Charlie Rose interviewed a panel on Monday about Rove, and some interesting points came out. Rove's strong-point, love him or hate him, was his ability to get Bush elected to the Texas governorship, and to the Presidency... twice. It was pointed out that he managed two very different campaigns for the victories in 2000 and 2004. In 2000, the campaign was about moderation, bi-partisanship, and compassionate conservativism. I have to admit that, feeling uneasy about what I perceived as an identity-crisis in Gore, I fell for this campaign that aimed for the middle-of-the-road voter... copying Clinton's successful approach to the White House. By 2004, however, Bush was the war president, and appealed to the Republican base, and some us believe, its basest instincts. The campaign to re-elect focused on drumming up fears about the war, terrorism, abortion, and gay rights. Bush had completely lost me by then.

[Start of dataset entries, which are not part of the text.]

Lemma pipe_exec_ok e w :
  Inv w → enabled e w = true →
  ∃ o w', exec e w = (Ok o, w') ∧ good_step o w w' ∧ ∀ i, acts_on w e ≠ Some i → elsewhere i w w'.
Proof.
  intros HI He. assert (∀ i, (i < length (pipes w))%nat → ∃ bp, pipes w !! i = Some bp) as Hlook.
  { intros i Hi. by apply lookup_lt_is_Some_2 in Hi. }
  pose proof HI as [HW Ht]. destruct e as [|t i p|t i k|i x|t|size]; simpl in He.
  - destruct (new_good_step w HI) as (w' & E & Hg & _ & Hth). exists None, w'. split_and!; [|done|].
    + unfold exec. by rewrite (pipe_bind _ _ _ _ _ E).
    + intros i _ t th _. by rewrite Hth.
  - apply andb_true_iff in He as [Hi%bool_decide_eq_true Hfree%bool_decide_eq_true].
    destruct (Hlook i Hi) as [bp Hbp]. destruct (Write_spec i p w bp HW Hbp) as (r & w' & E & Hw).
    exists (Some (mkEffect i (accepted p 0 r) [])), (parked t i r w'). split_and!.
    + unfold exec. rewrite (pipe_bind _ _ _ _ _ E). by rewrite (pipe_bind _ _ _ _ _ (park_ok t i r w')).
    + by eapply write_good_step.
    + simpl. intros j Hj. apply parked_elsewhere; [congruence|by rewrite Hfree|]. eapply wrote_elsewhere; [|done]. congruence.
  - apply andb_true_iff in He as [[Hi%bool_decide_eq_true Hfree%bool_decide_eq_true]%andb_true_iff Hk%Z.leb_le].
    destruct (Hlook i Hi) as [bp Hbp]. destruct (pipe_Read_spec i k w bp HW Hbp Hk) as (r & w' & E & Hw).
    exists (Some (mkEffect i [] (delivered r))), (parked t i r w'). split_and!.
    + unfold exec. rewrite (pipe_bind _ _ _ _ _ E). by rewrite (pipe_bind _ _ _ _ _ (park_ok t i r w')).
    + by eapply read_good_step.
    + simpl. intros j Hj. apply parked_elsewhere; [congruence|by rewrite Hfree|]. eapply read_elsewhere; [|done]. congruence.
  - apply bool_decide_eq_true in He. destruct (Hlook i He) as [bp Hbp].
    destruct (close_good_step i x w bp HI Hbp) as (w' & E & Hg & Hth). exists None, w'. split_and!; [|done|].
    + unfold exec. by rewrite (pipe_bind _ _ _ _ _ E).
    + simpl. intros j Hj t th Ho. rewrite Hth. apply (wake_elsewhere j); [congruence|done].
  - destruct (threads w !! t) as [[i wt wk]|] eqn:Eth; [|done].
    destruct (Ht t _ Eth) as [Hi Hwt]. simpl in Hi, Hwt. destruct (Hlook i Hi) as [bp Hbp].
    unfold exec. rewrite gets_bind, Eth. simpl. rewrite Eth.
    assert (∀ j, Some i ≠ Some j → ∀ th, threads w !! t = Some th → on th ≠ j) as Hoth.
    { intros j Hj th. rewrite Eth. intros [= <-]. simpl. congruence. }
    destruct wt as [l p n|k].
    + destruct Hwt as (Hp & Hn & b & Hb & Hc).
      destruct (Write_resume_spec i l p n w bp b HW Hbp Hb Hc Hp) as (r & w' & E & Hw).
      exists (Some (mkEffect i (accepted p n r) [])), (parked t i r w'). split_and!.
      * rewrite (pipe_bind _ _ _ _ _ E). by rewrite (pipe_bind _ _ _ _ _ (park_ok t i r w')).
      * by eapply write_good_step.
      * intros j Hj. simpl in Hj. apply parked_elsewhere; [congruence|by apply Hoth|]. eapply wrote_elsewhere; [|done]. congruence.
    + destruct (Read_resume_spec i k w bp HW Hbp Hwt) as (r & w' & E & Hw).
      exists (Some (mkEffect i [] (delivered r))), (parked t i r w'). split_and!.
      * rewrite (pipe_bind _ _ _ _ _ E). by rewrite (pipe_bind _ _ _ _ _ (park_ok t i r w')).
      * by eapply read_good_step.
      * intros j Hj. simpl in Hj. apply parked_elsewhere; [congruence|by apply Hoth|]. eapply read_elsewhere; [|done]. congruence.
  - exists None. eexists. split; [done|]. split; [by apply gc_good_step|]. by intros i _ t th _.
Qed.

(** ** Runs *)

Lemma WF_init : Inv init.
Proof.
  split; [split; simpl|].
  - intros i bp. by rewrite lookup_nil.
  - intros i j bp bp' l. by rewrite lookup_nil.
  - intros s ls l. by rewrite lookup_empty.
  - intros s ls. by rewrite lookup_empty.
  - intros i bp s ls l. by rewrite lookup_nil.
  - intros t th. simpl. by rewrite lookup_empty.
Qed.

Lemma exec_good e w o w' : Inv w → enabled e w = true → exec e w = (Ok o, w') → good_step o w w'.
Proof. intros HI He E. destruct (pipe_exec_ok e w HI He) as (o1 & w1 & E1 & Hg & _).
  rewrite E in E1. by injection E1 as -> ->. Qed.

Lemma steps_inv log w : steps init log w → Inv w.
Proof.
  intros Hs. remember init as w0 eqn:E. induction Hs as [w|w log w1 e o w2 _ IH He Hx]; subst.
  - apply WF_init.
  - by apply (exec_good e w1 o w2 (IH eq_refl) He Hx).
Qed.

Lemma came_in_app i log o : came_in i (log ++ option_list o) = came_in i log ++ ins i o.
Proof. unfold came_in. rewrite map_app, concat_app. f_equal. destruct o; simpl; [apply app_nil_r|done]. Qed.
Lemma came_out_app i log o : came_out i (log ++ option_list o) = came_out i log ++ outs i o.
Proof. unfold came_out. rewrite map_app, concat_app. f_equal. destruct o; simpl; [apply app_nil_r|done]. Qed.
(* ===== verification/LogFile.v ===== *)
(** * The json-file log driver

    daemon/logger/copier.go, jsonfilelog (jsonfilelog.go and read.go up to the
    following of a log), loggerutils/rotatefilewriter.go and the extra
    attributes of daemon/logger/context.go: what a container prints is cut into
    lines, each line becomes a JSON record of a file that is rotated, and the
    files are read from the end.  The file of a log is number 0 and the one
    with the suffix [i] is number [i]; names lead to inodes, so that a handle
    keeps its file when the name is given away.  Every call of the file system
    may fail. *)

From S2P Require Import Prelude BytesPipe GoStrings Json JsonLog TailFile.
Open Scope Z_scope.

Abbreviation raw := (list Ascii.ascii).

Definition to_raw (s : string) : raw := String.list_ascii_of_string s.
Definition of_raw (b : raw) : string := String.string_of_list_ascii b.

(** ** The file system *)

Record disk := mkDisk { files : gmap Z nat; inodes : list raw }.

(** A handle for writing. *)
Record handle := mkHandle { h_inode : nat; h_append : bool; h_off : Z; h_closed : bool }.

Record RotateFileWriter := mkWriter {
  wf : handle; capacity : Z; currentSize : Z; maxFiles : Z; rotations : nat;
}.

Record world := mkWorld { dk : disk; calls : nat; wr : RotateFileWriter }.

Inductive lerr := EIO | EClosed | EConfig.

Abbreviation M := (ST world lerr).

Definition set_dk (f : disk → disk) : M unit := st_modify (λ w, mkWorld (f (dk w)) (calls w) (wr w)).
Definition set_wr (f : RotateFileWriter → RotateFileWriter) : M unit :=
  st_modify (λ w, mkWorld (dk w) (calls w) (f (wr w))).

Section calls.
(** The fate of every call: it works, or it fails, a write after some bytes. *)
Context (fate : nat → option nat).

Definition next : M (option nat) :=
  n ← st_gets calls;
  st_modify (λ w, mkWorld (dk w) (S (calls w)) (wr w)) ;;
  mret (fate n).

Definition Rename (from to : Z) : M unit :=
  r ← next;
  match r with
  | Some _ => st_fail EIO
  | None =>
      d ← st_gets dk;
      match files d !! from with
      | Some i => set_dk (λ d, mkDisk (<[to := i]> (delete from (files d))) (inodes d))
      | None => mret tt                            (* os.IsNotExist: the callers go on *)
      end
  end.

(** [os.OpenFile] with O_CREATE, and with O_TRUNC or O_APPEND. *)
Definition OpenFile (name : Z) (trunc : bool) : M handle :=
  r ← next;
  match r with
  | Some _ => st_fail EIO
  | None =>
      d ← st_gets dk;
      match files d !! name with
      | Some i =>
          (if trunc then set_dk (λ d, mkDisk (files d) (<[i := []]> (inodes d))) else mret tt) ;;
          mret (mkHandle i (negb trunc) 0 false)
      | None =>
          let i := length (inodes d) in
          set_dk (λ d, mkDisk (<[name := i]> (files d)) (inodes d ++ [[]])) ;;
          mret (mkHandle i (negb trunc) 0 false)
      end
  end.

(** The bytes of a file after [d] was written at [at_]. *)
Definition write_at (c : raw) (at_ : Z) (d : raw) : raw :=
  let k := Z.to_nat at_ in
  take k c ++ replicate (k - length c) Ascii.zero ++ d ++ drop (k + length d) c.

Definition content_of (d : disk) (i : nat) : raw := default [] (inodes d !! i).

(** [f.Write]: the bytes written, and whether it failed. *)
Definition file_Write (m : raw) : M (Z * bool) :=
  w ← st_gets wr;
  let h := wf w in
  if h_closed h then mret (0, true)
  else
    r ← next;
    d ← st_gets dk;
    let m' := match r with Some k => take k m | None => m end in
    let at_ := if h_append h then len (content_of d (h_inode h)) else h_off h in
    set_dk (λ d, mkDisk (files d) (<[h_inode h := write_at (content_of d (h_inode h)) at_ m']> (inodes d))) ;;
    set_wr (λ w, mkWriter (mkHandle (h_inode h) (h_append h) (at_ + len m') false)
                          (capacity w) (currentSize w) (maxFiles w) (rotations w)) ;;
    mret (len m', bool_decide (is_Some r)).

(** [f.Close]: the handle is closed even when the call fails. *)
Definition file_Close : M unit :=
  w ← st_gets wr;
  if h_closed (wf w) then st_fail EClosed
  else
    r ← next;
    set_wr (λ w, mkWriter (mkHandle (h_inode (wf w)) (h_append (wf w)) (h_off (wf w)) true)
                          (capacity w) (currentSize w) (maxFiles w) (rotations w)) ;;
    match r with Some _ => st_fail EIO | None => mret tt end.

(** ** Rotation *)

(** The loop from [i = n + 1] down to 2. *)
Fixpoint rotate_loop (n : nat) : M unit :=
  match n with
  | O => mret tt
  | S n' => Rename (Z.of_nat n) (Z.of_nat (S n)) ;; rotate_loop n'
  end.

Definition rotate (max : Z) : M unit :=
  if max <? 2 then mret tt
  else rotate_loop (Z.to_nat (max - 2)) ;; Rename 0 1.

Definition checkCapacityAndRotate : M unit :=
  w ← st_gets wr;
  if capacity w =? -1 then mret tt
  else if capacity w <=? currentSize w then
    file_Close ;;
    rotate (maxFiles w) ;;
    h ← OpenFile 0 true;
    set_wr (λ w, mkWriter h (capacity w) 0 (maxFiles w) (S (rotations w)))
  else mret tt.

(** [Write]: what was written, and the error. *)
Definition Write (m : raw) : M (Z * bool) :=
  r ← st_try checkCapacityAndRotate;
  match r with
  | inr _ => mret (-1, true)
  | inl _ =>
      ne ← file_Write m;
      (if (snd ne : bool) then mret tt
       else set_wr (λ w, mkWriter (wf w) (capacity w) (currentSize w + (fst ne : Z)) (maxFiles w) (rotations w))) ;;
      mret ne
  end.

Definition NewRotateFileWriter (cap max : Z) : M unit :=
  h ← OpenFile 0 false;
  d ← st_gets dk;
  set_wr (λ _, mkWriter h cap (len (content_of d (h_inode h))) max 0).

(** ** The logger *)

Record Message := mkMessage { Line : string; Source : string; Timestamp : time }.

Definition newline : string := String eol "".

(** The text of a message, [None] for a time that has none. *)
Definition record_text (extra : string) (msg : Message) : option string :=
  ts ← FastTimeMarshalJSON (Timestamp msg);
  Some (MarshalJSONBuf (mkLogs (Line msg +:+ newline) (Source msg) ts extra) "" +:+ newline).

(** [Log]: whether it failed. *)
Definition Log (extra : string) (msg : Message) : M bool :=
  match record_text extra msg with
  | None => mret true
  | Some t => ne ← Write (to_raw t); mret (snd ne)
  end.

Record Context := mkContext {
  Config : gmap string string; ContainerLabels : gmap string string; ContainerEnv : list string;
}.

(** The keys of an option that are in a map. *)
Definition pick (opt : option string) (m : gmap string string) (acc : gmap string string) : gmap string string :=
  match opt with
  | Some ls =>
      if nonempty ls then
        fold_left (λ acc l, match m !! l with Some v => <[l := v]> acc | None => acc end) (GoStrings.Split "," ls) acc
      else acc
  | None => acc
  end.

Definition env_mapping (env : list string) : gmap string string :=
  fold_left (λ m e, match Cut "=" e with (k, Some v) => <[k := v]> m | _ => m end) env ∅.

Definition ExtraAttributes (ctx : Context) : gmap string string :=
  pick (Config ctx !! "env") (env_mapping (ContainerEnv ctx))
       (pick (Config ctx !! "labels") (ContainerLabels ctx) ∅).

(** [json.Marshal] of a map: the keys are sorted. *)
Definition sorted_pairs (m : gmap string string) : list (string * string) :=
  merge_sort (λ p q, String.le p.1 q.1) (map_to_list m).
Definition Marshal (m : gmap string string) : string :=
  "{" +:+ members_text (map (λ p, (p.1, json_text p.2)) (sorted_pairs m)) +:+ "}".

Definition extra_text (ctx : Context) : string :=
  let m := ExtraAttributes ctx in if bool_decide (m = ∅) then "" else Marshal m.

(** [New]: sizes are parsed by a library. *)
Definition New (FromHumanSize : string → option Z) (ctx : Context) : M string :=
  match (match Config ctx !! "max-size" with Some c => FromHumanSize c | None => Some (-1) end) with
  | None => st_fail EConfig
  | Some capval =>
      match (match Config ctx !! "max-file" with Some f => Atoi f | None => Some 1 end) with
      | None => st_fail EConfig
      | Some maxf =>
          if maxf <? 1 then st_fail EConfig
          else NewRotateFileWriter capval maxf ;; mret (extra_text ctx)
      end
  end.

Definition ValidateLogOpt (cfg : gmap string string) : bool :=
  forallb (λ kv : string * string, bool_decide (kv.1 ∈ ["max-file"; "max-size"; "labels"; "env"])) (map_to_list cfg).

(** ** Copying what a container prints *)

(** A stream: what is left to read, and whether it ends with an error. *)
Record src := mkSrc { name : string; unread_ : string; broken : bool }.

(** [reader.ReadBytes] up to a line feed, without it: the line, whether the
    stream ended, and the rest. *)
Definition ReadBytes (s : string) : string * bool * string :=
  match Cut eol s with (l, Some r) => (l, false, r) | (l, None) => (l, true, "") end.

(** One turn of the loop: the stream after it, [None] when the copy is done.
    What the logger returns is only printed. *)
Definition copy_turn (extra : string) (now : time) (s : src) : M (option src) :=
  let '(line, ended, rest) := ReadBytes (unread_ s) in
  (if negb ended || nonempty line then Log extra (mkMessage line (name s) now) else mret false) ;;
  mret (if ended then None else Some (mkSrc (name s) rest (broken s))).
End calls.

(** ** Reading *)

Record ReadConfig := mkConfig { Since : time; Tail : Z }.

(** The files that are opened, oldest first; [at_open k] is the file system at
    the time of the [k]-th call, and [fails k] a failure other than a missing
    file.  [false] says that an error was sent. *)
Fixpoint open_rotated (at_open : nat → disk) (fails : nat → bool) (i k : nat) : list nat * nat * bool :=
  match i with
  | O => ([], k, true)
  | S i' =>
      if fails k then ([], S k, false)
      else match files (at_open k) !! Z.of_nat i with
           | Some n => let '(ns, k', ok) := open_rotated at_open fails i' (S k) in (n :: ns, k', ok)
           | None => open_rotated at_open fails i' (S k)
           end
  end.

(** The messages of a text, those before [since] left out, and whether it
    ended without an error.  The map of attributes is the same for all. *)
Fixpoint read_loop (fo : string → bool) (fuel : nat) (l : JSONLog) (s : string) (since : time)
    : list Message * gmap string string * bool :=
  match fuel with
  | O => ([], attrs l, false)
  | S fuel' =>
      match Decode_log fo (JsonLog.Reset l) s with
      | DEOF => ([], attrs l, true)
      | DError => ([], attrs l, false)
      | DRecord l' rest =>
          let '(ms, a, ok) := read_loop fo fuel' l' rest since in
          if negb (IsZero since) && Before (created l') since then (ms, a, ok)
          else (mkMessage (log l') (stream l') (created l') :: ms, a, ok)
      end
  end.

Definition Join (ls : list raw) : raw :=
  match ls with [] => [] | l :: ls' => l ++ concat (map (λ x, eol :: x) ls') end.

(** All that a reader has, as a decoder reads it. *)
Definition read_all (r : ReadSeeker) : raw :=
  match Read (len (content r) + 1) r with (Ok d, _) => d | _ => [] end.

Definition tailFile (fo : string → bool) (r : ReadSeeker) (tail : Z) (since : time)
    : list Message * gmap string string * bool :=
  let text := if 0 <? tail then match TailFile tail r with (Ok ls, _) => Some (Join ls) | _ => None end
              else Some (read_all r) in
  match text with
  | None => ([], ∅, false)
  | Some t => read_loop fo (S (length t)) (mkLog "" "" zero_time ∅) (of_raw t) since
  end.

(** [readLogs] without following: the messages, the attributes they share, and
    whether no error was sent.  [d] is the file system while the opened files
    are read. *)
Definition readLogs (fo : string → bool) (at_open : nat → disk) (fails : nat → bool) (d : disk) (max : Z)
    (config : ReadConfig) : list Message * gmap string string * bool :=
  let '(ns, k, ok) := open_rotated at_open fails (Z.to_nat (max - 1)) 0 in
  if fails k then ([], ∅, false)
  else match files (at_open k) !! 0 with
       | None => ([], ∅, false)
       | Some n0 =>
           if Tail config =? 0 then ([], ∅, ok)
           else let '(ms, a, ok') := tailFile fo (MultiReadSeeker (opened (map (content_of d) (ns ++ [n0]))))
                                       (Tail config) (Since config) in
                (ms, a, ok && ok')
       end.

This was not the first 'switcheroony' that Rove had managed to pull. Paul Burka of the Texas Monthly pointed out that Rove fought off the Christian right on his way to winning the Texas governorship. But in Washington, he became their "best friend."
Mark Halperin of Time Magazine suggested that it seems that Rove was the wrong man in the wrong place at the wrong time. He was far too partisan at a time when America was sick and tired of partisanship.
Burka admitted that it may have been a mistake on Bush's part to make his chief political advisor his chief policy man in Washington once he was elected.
The panel suspects that Rove's intention is to get the first book about the Bush presidency out so that he can resurrect the Bush image. Rove's legacy depends ultimately on what people think of Bush. And right now, the impression is not good, obviously.
Halperin thought that the Bush administration had had an opportunity to do good things on immigration reform and social security reform, both of which were supposed to be approached in a bipartisan way. But Rove's approach angered the Republican base on immigration, and efforts to privatize social security angered nearly everyone in the end.